WHAT YOU ARE ASKED TO DO: Extract each line from the entries below that has the string "mkTables" in it.

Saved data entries
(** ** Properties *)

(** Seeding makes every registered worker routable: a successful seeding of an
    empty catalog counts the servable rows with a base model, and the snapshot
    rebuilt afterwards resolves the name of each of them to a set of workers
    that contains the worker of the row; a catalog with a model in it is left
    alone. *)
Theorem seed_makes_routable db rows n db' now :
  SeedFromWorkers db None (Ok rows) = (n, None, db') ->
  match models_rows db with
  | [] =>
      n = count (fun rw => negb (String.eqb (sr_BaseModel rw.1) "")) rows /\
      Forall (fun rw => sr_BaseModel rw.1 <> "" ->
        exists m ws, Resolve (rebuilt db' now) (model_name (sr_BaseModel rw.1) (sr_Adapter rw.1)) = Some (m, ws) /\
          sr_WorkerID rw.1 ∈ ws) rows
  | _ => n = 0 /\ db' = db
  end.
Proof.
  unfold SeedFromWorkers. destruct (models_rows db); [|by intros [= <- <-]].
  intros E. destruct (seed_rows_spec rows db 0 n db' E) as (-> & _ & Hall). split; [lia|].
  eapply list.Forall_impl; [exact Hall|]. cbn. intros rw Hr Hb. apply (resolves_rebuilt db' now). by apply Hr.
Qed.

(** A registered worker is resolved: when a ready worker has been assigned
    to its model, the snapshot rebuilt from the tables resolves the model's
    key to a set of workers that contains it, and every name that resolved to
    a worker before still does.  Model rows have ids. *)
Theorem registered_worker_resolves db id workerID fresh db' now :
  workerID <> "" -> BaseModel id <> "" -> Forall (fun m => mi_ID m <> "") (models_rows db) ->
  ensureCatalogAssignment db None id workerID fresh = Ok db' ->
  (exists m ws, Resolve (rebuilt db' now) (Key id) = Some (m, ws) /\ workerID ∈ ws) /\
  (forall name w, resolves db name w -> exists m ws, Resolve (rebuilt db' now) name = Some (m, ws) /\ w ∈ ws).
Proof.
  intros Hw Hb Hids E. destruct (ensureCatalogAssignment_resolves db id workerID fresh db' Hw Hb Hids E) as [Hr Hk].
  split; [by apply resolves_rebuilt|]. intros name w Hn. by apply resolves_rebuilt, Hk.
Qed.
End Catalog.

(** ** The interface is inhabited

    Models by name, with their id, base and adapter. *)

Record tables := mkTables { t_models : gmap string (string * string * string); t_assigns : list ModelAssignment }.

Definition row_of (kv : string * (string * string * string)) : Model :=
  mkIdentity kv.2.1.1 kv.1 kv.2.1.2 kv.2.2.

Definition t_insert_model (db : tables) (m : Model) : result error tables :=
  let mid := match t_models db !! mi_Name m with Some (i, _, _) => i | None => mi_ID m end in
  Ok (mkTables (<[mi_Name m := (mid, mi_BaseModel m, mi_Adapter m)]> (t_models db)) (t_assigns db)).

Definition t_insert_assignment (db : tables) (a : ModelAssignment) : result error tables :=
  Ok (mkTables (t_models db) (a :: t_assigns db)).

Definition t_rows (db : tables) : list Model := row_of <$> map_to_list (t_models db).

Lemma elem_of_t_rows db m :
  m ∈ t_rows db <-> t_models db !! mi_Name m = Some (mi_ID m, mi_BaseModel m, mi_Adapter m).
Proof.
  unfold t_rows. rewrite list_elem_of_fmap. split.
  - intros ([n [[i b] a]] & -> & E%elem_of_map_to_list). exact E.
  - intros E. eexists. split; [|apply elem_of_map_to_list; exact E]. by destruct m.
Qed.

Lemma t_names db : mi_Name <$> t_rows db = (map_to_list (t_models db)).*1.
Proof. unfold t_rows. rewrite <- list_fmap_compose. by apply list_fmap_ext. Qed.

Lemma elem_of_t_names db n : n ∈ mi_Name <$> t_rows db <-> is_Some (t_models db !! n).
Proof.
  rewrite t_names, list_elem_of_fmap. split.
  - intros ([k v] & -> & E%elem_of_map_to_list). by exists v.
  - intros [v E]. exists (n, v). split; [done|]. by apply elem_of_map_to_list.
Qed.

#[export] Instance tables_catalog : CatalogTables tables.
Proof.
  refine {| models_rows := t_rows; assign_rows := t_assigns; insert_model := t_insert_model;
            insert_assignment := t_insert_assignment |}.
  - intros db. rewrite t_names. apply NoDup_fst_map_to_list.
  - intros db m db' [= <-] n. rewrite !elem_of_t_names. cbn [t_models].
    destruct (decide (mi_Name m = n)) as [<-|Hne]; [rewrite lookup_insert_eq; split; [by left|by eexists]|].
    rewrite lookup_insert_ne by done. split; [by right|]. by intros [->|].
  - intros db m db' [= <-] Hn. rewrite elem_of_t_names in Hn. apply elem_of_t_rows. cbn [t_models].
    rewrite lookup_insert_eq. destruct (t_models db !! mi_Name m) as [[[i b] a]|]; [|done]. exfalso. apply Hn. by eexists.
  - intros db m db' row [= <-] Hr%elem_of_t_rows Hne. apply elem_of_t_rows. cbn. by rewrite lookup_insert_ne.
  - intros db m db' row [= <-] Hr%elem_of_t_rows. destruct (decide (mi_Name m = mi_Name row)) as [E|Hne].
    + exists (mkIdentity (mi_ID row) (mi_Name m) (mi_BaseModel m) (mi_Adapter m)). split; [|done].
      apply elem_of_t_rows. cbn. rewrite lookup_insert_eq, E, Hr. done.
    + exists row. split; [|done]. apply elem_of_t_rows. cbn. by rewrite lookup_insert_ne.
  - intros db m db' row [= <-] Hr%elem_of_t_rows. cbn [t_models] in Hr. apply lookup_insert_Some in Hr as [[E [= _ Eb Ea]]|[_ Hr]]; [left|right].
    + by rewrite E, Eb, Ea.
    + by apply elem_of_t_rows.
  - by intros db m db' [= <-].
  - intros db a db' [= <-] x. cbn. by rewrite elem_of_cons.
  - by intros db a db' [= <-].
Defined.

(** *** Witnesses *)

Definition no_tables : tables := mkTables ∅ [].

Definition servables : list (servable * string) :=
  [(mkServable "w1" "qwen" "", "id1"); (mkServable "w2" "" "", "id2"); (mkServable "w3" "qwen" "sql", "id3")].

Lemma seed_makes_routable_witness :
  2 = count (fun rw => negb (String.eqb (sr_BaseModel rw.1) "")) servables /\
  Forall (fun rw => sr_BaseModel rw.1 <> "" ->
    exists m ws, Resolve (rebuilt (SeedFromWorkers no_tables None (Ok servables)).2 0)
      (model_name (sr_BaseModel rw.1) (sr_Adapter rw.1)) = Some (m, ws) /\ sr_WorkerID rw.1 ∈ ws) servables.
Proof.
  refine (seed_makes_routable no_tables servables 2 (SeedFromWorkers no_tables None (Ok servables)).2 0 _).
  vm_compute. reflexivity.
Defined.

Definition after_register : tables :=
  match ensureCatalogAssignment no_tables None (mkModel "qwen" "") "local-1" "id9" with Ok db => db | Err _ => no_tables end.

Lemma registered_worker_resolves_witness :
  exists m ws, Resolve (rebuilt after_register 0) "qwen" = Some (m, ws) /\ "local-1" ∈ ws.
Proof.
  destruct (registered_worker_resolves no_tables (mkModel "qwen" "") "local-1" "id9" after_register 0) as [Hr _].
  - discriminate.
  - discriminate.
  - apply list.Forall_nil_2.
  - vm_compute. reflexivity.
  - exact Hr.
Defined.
--
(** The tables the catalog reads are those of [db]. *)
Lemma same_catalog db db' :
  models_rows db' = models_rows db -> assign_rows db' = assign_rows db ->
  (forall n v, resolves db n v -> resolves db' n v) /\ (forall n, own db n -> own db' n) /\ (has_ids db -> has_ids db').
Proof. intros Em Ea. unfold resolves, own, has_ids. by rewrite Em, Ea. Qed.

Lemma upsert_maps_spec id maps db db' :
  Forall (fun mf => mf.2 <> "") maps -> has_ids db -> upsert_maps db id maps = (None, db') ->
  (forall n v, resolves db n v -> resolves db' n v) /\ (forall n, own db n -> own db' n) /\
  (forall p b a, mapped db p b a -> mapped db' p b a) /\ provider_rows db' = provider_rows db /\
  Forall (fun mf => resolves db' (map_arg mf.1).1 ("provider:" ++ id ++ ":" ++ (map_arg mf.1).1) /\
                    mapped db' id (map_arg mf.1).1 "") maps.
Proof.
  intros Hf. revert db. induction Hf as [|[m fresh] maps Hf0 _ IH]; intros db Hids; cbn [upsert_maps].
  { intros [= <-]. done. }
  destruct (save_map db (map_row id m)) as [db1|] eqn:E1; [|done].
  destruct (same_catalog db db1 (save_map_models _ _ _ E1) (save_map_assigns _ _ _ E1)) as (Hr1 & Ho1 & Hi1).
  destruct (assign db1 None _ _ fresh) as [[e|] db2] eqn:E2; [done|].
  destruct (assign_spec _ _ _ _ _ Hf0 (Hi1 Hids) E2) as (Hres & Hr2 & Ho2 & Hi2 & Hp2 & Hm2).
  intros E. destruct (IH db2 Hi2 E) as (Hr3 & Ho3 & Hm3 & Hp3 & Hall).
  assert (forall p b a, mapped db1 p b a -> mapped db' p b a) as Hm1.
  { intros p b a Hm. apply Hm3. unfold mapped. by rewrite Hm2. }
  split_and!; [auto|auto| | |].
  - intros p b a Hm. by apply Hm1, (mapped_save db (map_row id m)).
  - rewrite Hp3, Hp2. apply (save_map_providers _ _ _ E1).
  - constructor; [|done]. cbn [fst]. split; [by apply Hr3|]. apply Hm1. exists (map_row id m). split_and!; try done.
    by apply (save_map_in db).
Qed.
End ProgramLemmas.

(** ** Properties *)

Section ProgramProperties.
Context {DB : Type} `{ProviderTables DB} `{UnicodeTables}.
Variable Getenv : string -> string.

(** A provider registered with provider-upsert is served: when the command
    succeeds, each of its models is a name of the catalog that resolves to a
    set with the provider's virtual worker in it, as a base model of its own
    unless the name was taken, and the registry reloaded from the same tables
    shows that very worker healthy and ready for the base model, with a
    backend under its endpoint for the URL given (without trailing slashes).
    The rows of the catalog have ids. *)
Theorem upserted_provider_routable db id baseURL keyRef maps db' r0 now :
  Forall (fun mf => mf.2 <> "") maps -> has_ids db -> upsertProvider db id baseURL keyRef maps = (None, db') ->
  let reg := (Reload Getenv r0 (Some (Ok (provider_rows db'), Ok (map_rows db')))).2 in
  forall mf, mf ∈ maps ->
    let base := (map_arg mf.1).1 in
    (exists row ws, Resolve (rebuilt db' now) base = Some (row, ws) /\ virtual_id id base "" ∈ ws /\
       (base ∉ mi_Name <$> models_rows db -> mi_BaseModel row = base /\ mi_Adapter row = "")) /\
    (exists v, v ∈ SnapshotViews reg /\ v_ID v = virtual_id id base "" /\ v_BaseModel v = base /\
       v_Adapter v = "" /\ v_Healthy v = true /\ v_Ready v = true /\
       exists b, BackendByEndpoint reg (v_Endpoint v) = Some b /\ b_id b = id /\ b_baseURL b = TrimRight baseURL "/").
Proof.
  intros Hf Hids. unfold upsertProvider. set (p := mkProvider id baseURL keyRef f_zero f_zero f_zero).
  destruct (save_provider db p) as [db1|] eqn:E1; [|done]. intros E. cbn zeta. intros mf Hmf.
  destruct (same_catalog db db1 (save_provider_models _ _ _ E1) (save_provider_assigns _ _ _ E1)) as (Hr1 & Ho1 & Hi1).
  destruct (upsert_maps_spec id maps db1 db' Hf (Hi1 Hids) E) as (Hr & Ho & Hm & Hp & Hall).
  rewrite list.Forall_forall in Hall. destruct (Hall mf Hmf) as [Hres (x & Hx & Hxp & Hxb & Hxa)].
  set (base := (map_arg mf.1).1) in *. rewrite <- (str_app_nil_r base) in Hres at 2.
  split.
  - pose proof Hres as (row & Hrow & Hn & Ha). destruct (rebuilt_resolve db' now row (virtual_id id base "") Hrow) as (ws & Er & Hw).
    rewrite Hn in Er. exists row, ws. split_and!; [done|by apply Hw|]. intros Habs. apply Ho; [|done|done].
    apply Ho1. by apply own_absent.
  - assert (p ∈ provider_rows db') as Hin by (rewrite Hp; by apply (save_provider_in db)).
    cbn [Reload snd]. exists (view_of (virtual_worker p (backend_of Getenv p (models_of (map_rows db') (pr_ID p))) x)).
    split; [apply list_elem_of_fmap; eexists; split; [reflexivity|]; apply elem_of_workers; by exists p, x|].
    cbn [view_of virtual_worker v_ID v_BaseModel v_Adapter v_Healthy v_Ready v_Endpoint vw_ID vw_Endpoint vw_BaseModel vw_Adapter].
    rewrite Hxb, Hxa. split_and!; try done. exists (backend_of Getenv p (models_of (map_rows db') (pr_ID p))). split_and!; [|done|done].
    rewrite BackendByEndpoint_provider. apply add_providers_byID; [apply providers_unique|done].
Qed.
==
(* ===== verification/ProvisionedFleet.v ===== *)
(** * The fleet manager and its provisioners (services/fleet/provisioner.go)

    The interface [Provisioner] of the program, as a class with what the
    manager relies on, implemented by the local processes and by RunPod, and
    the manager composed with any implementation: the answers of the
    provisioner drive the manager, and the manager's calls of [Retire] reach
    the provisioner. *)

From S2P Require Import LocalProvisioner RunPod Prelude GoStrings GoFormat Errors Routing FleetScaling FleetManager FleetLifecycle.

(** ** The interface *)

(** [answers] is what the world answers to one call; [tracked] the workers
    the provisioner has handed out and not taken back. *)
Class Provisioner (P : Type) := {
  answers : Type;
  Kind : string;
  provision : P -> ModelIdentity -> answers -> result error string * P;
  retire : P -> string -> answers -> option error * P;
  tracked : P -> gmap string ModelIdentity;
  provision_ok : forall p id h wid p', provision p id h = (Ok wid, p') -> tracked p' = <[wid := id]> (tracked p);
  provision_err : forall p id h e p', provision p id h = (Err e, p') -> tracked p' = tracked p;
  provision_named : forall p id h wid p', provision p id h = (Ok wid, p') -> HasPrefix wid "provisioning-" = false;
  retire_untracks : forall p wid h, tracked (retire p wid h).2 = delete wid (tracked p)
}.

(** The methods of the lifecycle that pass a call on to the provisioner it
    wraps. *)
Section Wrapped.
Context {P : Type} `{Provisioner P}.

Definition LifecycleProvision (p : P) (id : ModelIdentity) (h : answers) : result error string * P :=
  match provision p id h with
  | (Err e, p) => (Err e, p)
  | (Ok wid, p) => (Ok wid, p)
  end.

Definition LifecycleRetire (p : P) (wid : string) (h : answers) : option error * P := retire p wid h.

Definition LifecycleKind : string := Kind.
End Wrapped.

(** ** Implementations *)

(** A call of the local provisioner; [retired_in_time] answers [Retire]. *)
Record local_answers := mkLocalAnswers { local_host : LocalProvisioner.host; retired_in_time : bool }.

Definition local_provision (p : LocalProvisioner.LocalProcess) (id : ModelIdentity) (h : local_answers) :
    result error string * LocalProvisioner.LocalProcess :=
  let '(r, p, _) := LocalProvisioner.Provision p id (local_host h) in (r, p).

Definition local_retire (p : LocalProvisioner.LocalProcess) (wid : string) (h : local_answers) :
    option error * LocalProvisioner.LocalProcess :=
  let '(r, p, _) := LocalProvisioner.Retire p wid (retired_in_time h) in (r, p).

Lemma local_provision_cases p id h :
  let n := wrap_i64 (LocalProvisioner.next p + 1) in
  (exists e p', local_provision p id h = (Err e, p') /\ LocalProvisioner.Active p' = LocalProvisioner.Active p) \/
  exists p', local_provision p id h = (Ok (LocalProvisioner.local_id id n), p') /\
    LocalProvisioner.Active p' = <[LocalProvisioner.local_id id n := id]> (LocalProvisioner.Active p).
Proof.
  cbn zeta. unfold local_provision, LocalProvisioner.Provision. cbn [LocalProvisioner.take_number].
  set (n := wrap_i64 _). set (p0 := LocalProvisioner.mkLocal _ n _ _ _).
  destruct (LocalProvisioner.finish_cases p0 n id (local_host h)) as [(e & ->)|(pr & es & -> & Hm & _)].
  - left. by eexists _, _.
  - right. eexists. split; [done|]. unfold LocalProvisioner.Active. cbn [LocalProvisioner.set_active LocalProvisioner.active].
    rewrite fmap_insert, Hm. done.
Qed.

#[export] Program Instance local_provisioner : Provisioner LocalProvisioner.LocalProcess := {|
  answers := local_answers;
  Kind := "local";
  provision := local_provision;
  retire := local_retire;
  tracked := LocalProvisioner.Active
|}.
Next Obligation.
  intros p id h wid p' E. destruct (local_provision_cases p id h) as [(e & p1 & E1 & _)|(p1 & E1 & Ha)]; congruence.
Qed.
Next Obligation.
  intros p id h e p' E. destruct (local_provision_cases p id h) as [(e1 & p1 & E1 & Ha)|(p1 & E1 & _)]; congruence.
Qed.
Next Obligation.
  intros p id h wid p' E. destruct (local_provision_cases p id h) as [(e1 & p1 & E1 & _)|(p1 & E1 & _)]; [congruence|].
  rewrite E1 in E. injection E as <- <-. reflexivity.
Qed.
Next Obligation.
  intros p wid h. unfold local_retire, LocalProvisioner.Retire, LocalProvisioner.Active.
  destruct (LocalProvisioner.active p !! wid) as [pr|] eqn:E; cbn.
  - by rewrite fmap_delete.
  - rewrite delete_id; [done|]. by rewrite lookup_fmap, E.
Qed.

FINISHED EXERCISE:
Record tables := mkTables { t_models : gmap string (string * string * string); t_assigns : list ModelAssignment }.
  Ok (mkTables (<[mi_Name m := (mid, mi_BaseModel m, mi_Adapter m)]> (t_models db)) (t_assigns db)).
  Ok (mkTables (t_models db) (a :: t_assigns db)).
Definition no_tables : tables := mkTables ∅ [].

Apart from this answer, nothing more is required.